— WHAT YOU ARE ASKED TO DO —
Copy each line below in which the word "constructor" occurs.

===== DATA PROVIDED =====

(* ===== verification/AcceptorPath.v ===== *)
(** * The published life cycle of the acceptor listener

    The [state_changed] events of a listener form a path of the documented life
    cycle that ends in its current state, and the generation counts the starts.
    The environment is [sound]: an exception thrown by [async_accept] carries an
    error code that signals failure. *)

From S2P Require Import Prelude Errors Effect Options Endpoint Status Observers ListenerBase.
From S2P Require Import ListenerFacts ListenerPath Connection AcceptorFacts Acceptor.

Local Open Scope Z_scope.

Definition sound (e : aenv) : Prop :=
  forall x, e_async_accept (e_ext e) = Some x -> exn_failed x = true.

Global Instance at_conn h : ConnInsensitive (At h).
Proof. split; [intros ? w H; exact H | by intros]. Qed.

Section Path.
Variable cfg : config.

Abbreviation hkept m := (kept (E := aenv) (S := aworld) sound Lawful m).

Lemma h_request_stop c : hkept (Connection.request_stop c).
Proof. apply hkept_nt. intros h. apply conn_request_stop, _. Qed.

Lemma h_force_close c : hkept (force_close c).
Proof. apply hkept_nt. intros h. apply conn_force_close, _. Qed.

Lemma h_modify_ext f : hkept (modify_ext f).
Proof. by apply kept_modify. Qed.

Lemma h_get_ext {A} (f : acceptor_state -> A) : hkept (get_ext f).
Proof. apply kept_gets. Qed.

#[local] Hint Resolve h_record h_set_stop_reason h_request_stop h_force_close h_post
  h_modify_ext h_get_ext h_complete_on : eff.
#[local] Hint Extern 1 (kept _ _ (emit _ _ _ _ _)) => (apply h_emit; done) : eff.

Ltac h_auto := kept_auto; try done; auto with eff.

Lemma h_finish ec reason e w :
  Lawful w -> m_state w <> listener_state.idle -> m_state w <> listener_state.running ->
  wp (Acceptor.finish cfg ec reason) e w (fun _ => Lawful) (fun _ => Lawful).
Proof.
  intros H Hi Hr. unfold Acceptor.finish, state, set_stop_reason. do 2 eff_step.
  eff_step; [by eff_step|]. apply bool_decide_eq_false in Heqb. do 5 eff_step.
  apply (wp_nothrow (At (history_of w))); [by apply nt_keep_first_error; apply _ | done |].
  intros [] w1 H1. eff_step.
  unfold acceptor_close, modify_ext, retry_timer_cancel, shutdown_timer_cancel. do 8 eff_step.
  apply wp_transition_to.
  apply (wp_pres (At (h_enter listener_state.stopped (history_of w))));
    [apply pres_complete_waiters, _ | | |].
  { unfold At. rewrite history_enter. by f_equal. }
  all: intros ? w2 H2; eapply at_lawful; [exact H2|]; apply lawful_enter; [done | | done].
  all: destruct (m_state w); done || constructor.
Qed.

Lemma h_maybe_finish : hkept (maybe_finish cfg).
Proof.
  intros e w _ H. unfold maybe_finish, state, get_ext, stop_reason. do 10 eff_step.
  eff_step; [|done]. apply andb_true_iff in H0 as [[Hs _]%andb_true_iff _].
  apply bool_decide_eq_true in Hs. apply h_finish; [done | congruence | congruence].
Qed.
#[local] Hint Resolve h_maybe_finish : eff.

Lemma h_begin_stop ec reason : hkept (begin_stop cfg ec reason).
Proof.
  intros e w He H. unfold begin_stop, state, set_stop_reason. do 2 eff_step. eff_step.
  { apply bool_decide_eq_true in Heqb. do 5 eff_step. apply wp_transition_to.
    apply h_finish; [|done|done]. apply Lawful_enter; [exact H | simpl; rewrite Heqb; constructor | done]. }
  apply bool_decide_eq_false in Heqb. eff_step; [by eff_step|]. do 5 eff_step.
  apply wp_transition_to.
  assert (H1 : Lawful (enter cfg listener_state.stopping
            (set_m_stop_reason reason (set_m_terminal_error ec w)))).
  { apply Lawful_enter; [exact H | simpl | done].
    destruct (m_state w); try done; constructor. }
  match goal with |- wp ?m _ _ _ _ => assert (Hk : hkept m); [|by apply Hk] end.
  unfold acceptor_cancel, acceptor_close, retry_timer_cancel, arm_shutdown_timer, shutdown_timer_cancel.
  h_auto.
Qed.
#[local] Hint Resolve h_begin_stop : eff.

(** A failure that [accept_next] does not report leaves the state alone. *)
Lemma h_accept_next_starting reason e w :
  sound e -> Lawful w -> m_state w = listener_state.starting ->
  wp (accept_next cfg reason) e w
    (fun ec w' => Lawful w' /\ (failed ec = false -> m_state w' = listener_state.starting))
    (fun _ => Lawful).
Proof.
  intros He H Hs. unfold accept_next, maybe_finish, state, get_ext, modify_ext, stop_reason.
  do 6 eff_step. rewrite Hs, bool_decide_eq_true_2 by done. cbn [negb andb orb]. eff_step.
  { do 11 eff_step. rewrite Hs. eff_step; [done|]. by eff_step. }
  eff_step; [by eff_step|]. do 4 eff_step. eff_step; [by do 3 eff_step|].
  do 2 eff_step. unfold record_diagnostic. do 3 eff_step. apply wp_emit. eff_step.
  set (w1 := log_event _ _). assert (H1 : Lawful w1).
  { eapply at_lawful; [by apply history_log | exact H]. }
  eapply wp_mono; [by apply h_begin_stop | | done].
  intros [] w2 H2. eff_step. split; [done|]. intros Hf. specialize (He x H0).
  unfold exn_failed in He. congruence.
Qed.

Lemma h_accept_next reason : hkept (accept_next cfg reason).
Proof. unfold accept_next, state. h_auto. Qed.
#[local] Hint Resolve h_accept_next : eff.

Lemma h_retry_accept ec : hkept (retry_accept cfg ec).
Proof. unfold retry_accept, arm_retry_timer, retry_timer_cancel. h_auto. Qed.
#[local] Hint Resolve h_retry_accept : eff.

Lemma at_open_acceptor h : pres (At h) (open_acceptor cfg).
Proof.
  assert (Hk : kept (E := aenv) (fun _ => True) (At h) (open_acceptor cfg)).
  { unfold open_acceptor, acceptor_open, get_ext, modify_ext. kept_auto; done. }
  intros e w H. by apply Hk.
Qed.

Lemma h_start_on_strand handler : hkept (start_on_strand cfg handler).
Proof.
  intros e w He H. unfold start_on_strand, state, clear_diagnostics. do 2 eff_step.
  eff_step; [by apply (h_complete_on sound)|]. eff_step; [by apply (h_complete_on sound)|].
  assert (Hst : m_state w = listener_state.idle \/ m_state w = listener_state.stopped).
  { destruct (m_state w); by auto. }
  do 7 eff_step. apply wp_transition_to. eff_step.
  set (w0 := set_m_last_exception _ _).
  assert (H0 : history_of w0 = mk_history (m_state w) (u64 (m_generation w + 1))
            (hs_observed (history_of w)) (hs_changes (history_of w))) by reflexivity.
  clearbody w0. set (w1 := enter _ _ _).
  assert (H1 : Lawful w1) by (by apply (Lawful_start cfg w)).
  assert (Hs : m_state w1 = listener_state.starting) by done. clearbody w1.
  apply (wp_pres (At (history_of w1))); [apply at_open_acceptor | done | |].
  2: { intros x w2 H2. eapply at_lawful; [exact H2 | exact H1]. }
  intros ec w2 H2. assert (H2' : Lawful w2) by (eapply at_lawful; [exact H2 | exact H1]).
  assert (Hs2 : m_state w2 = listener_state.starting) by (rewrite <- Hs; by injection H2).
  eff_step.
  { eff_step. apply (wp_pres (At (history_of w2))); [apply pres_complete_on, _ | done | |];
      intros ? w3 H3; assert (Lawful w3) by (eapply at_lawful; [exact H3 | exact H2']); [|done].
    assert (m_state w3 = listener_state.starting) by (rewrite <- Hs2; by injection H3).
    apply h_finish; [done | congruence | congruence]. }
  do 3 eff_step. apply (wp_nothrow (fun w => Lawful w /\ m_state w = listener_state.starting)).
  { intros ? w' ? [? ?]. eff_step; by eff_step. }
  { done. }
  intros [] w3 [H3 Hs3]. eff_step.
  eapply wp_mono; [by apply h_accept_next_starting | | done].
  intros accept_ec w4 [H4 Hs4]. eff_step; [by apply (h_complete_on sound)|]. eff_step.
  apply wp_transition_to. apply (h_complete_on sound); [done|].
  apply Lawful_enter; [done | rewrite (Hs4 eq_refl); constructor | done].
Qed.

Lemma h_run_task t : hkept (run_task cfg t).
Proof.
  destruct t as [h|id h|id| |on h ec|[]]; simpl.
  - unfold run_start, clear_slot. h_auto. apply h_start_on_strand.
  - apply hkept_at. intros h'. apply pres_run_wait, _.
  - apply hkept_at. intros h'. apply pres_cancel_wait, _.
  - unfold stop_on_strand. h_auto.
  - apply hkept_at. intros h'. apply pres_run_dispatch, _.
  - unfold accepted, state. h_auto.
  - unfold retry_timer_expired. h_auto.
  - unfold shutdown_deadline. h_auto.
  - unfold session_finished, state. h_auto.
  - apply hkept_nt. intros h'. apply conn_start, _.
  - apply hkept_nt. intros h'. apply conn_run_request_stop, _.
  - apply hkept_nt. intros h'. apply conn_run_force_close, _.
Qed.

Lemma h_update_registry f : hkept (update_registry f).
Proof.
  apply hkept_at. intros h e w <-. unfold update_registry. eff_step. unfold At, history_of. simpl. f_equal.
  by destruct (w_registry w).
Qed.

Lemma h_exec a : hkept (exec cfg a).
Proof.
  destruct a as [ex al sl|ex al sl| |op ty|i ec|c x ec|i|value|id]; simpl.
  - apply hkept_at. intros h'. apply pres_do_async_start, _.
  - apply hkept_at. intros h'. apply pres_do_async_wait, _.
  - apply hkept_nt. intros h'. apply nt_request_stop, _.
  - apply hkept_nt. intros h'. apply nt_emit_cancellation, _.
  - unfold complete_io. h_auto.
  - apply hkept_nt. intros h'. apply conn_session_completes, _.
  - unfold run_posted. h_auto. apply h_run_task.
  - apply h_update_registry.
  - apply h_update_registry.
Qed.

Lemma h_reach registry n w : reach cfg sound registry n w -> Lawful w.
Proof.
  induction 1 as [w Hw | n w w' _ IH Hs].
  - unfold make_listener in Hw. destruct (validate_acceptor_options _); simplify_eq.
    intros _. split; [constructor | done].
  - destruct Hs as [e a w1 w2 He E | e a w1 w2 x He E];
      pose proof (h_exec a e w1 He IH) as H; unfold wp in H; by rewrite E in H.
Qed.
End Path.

=====

— ANSWER SECTION —
  all: destruct (m_state w); done || constructor.
    apply h_finish; [|done|done]. apply Lawful_enter; [exact H | simpl; rewrite Heqb; constructor | done]. }
    destruct (m_state w); try done; constructor. }
  apply Lawful_enter; [done | rewrite (Hs4 eq_refl); constructor | done].
    intros _. split; [constructor | done].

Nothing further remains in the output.